[Stored items from a collection]
Inductive page (A : Type) :=
| Page (shown : list ui) (r : result A).
Arguments Page {A} shown r.

Global Instance page_ret : MRet page := λ A a, Page [] (Ok a).
Global Instance page_bind : MBind page := λ A B k m,
  match m with
  | Page s1 (Ok a) =>
      match k a with
      | Page s2 r => Page (s1 ++ s2) r
      end
  | Page s1 (Raise e) => Page s1 (Raise e)
  end.

Definition st (u : ui) : page unit := Page [u] (Ok tt).
Definition run {A} (r : result A) : page A := Page [] r.

(** The front end, none of it part of the repository.  [slider lo hi] is
    the year range set on the side bar's slider from [lo] to [hi];
    [barplot data] is [sns.barplot] on the counts with the axis calls that
    follow it; [generate text] is [WordCloud(...).generate(text)] with the
    drawing of the image.  Each may raise. *)
Class Frontend := {
  slider : Z → Z → result (Z * Z);
  barplot : list (cell * nat) → result unit;
  generate : pystr → result unit
}.

(** The word-cloud library refuses a text without a word: it raises
    [ValueError] (at least one word is needed). *)
Definition needs_a_word `{Frontend} : Prop :=
  ∀ text, split text = [] → generate text = Raise ValueError.

Section Main.
Context `{Pandas} `{Sorting} `{Rendering} `{Frontend}.

(** Lines 69-91. *)
Definition dashboard (df : DataFrame) : page unit :=
  span ← run (year_span df);
  year_range ← run (slider span.1 span.2);
  _ ← st (StHeader PublicationsPerYear);
  yearly ← run (plot_publications_per_year df year_range);
  _ ← run (barplot yearly);
  _ ← st (StPyplot (BarChart yearly));
  _ ← st (StHeader TopJournals);
  top_journals ← run (plot_top_journals df year_range);
  _ ← run (barplot top_journals);
  _ ← st (StPyplot (BarChart top_journals));
  _ ← st (StHeader WordcloudOfTitleWords);
  text ← run (plot_wordcloud df year_range);
  _ ← run (generate text);
  _ ← st (StPyplot (WordCloudImage text));
  _ ← st (StHeader DistributionBySource);
  source_counts ← run (plot_source_distribution df year_range);
  _ ← run (barplot source_counts);
  _ ← st (StPyplot (BarChart source_counts));
  _ ← st (StHeader SampleData);
  filtered_data ← run (filter_by_year df year_range.1 year_range.2);
  _ ← st (StDataframe {| columns := columns filtered_data;
                        rows := head 20 (rows filtered_data) |});
  _ ← st (StHeader SummaryStatistics);
  _ ← st (StWrite (Summary (TotalPapers (len filtered_data))));
  awc ← run (getitem filtered_data "abstract_word_count");
  avg ← run (mean awc);
  st (StWrite (Summary (AverageWordCount avg))).

(** Lines 53-95, given what [load_data] returned or raised: the handler
    of line 93 catches every exception of the modelled code. *)
Definition main_page (loaded : result (option DataFrame)) : list ui :=
  let attempt :=
    df ← run loaded;
    match df with
    | None => st (StError FailedToLoadData)
    | Some df => dashboard df
    end in
  [StTitle; StMarkdown] ++
  match attempt with
  | Page shown (Ok _) => shown
  | Page shown (Raise e) =>
      shown ++ [StError (AnErrorOccurred e); StWrite PleaseEnsureDependencies]
  end.

(** [main]: [load_data] is [load_and_clean_data] (behind a cache, which
    returns the value of the first call). *)
Definition app_main (w : World) : list event * World * list ui :=
  match load_and_clean_data w with
  | Outcome trace w' loaded => (trace, w', main_page loaded)
  end.

End Main.

(** ** More worlds and tables to run the code on *)
Module Cases.

(** The file is absent and the credentials are rejected. *)
Definition rejected : World :=
  {| metadata_csv := None;
     python_starts := true;
     kaggle_installed := true;
     pandas_installed := true;
     kaggle_credentials := false;
     kaggle_download := kaggle_download Demo.first_run |}.

(** The file is absent and no child process starts. *)
Definition no_python : World :=
  {| metadata_csv := None;
     python_starts := false;
     kaggle_installed := true;
     pandas_installed := true;
     kaggle_credentials := true;
     kaggle_download := kaggle_download Demo.first_run |}.

(** The archive's metadata member is an empty file, which the reader of
    [Demo.pandas] rejects. *)
Definition empty_member : World :=
  {| metadata_csv := None;
     python_starts := true;
     kaggle_installed := true;
     pandas_installed := true;
     kaggle_credentials := true;
     kaggle_download :=
       DownloadLeaves
         [ {| zip_name := "CORD-19-research-challenge.zip";
              zip_members := Some [("metadata.csv", [])] |} ] |}.

(** A file without a [title] column. *)
Definition untitled : DataFrame :=
  {| columns := ["publish_time"; "abstract"];
     rows := [ Demo.record [("publish_time", Str (py "2020-01-15"));
                            ("abstract", Str (py "x y z"))] ] |}.

(** A file without an [abstract] column. *)
Definition no_abstract : DataFrame :=
  {| columns := ["title"; "publish_time"];
     rows := [ Demo.record [("title", Str (py "A"));
                            ("publish_time", Str (py "2020-01-15"))];
               Demo.record [("title", NaN);
                            ("publish_time", Str (py "2020-01-16"))] ] |}.

(** A file whose abstracts were read as numbers. *)
Definition numeric_abstract : DataFrame :=
  {| columns := ["title"; "publish_time"; "abstract"];
     rows := [ Demo.record [("title", Str (py "A"));
                            ("publish_time", Str (py "2020-01-15"));
                            ("abstract", Num 42)] ] |}.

## [Assignment]
The expected output is every line of the records in which the string "shown" appears.

## [Output below]
| Page (shown : list ui) (r : result A).
Arguments Page {A} shown r.
  | Page shown (Ok _) => shown
  | Page shown (Raise e) =>
      shown ++ [StError (AnErrorOccurred e); StWrite PleaseEnsureDependencies]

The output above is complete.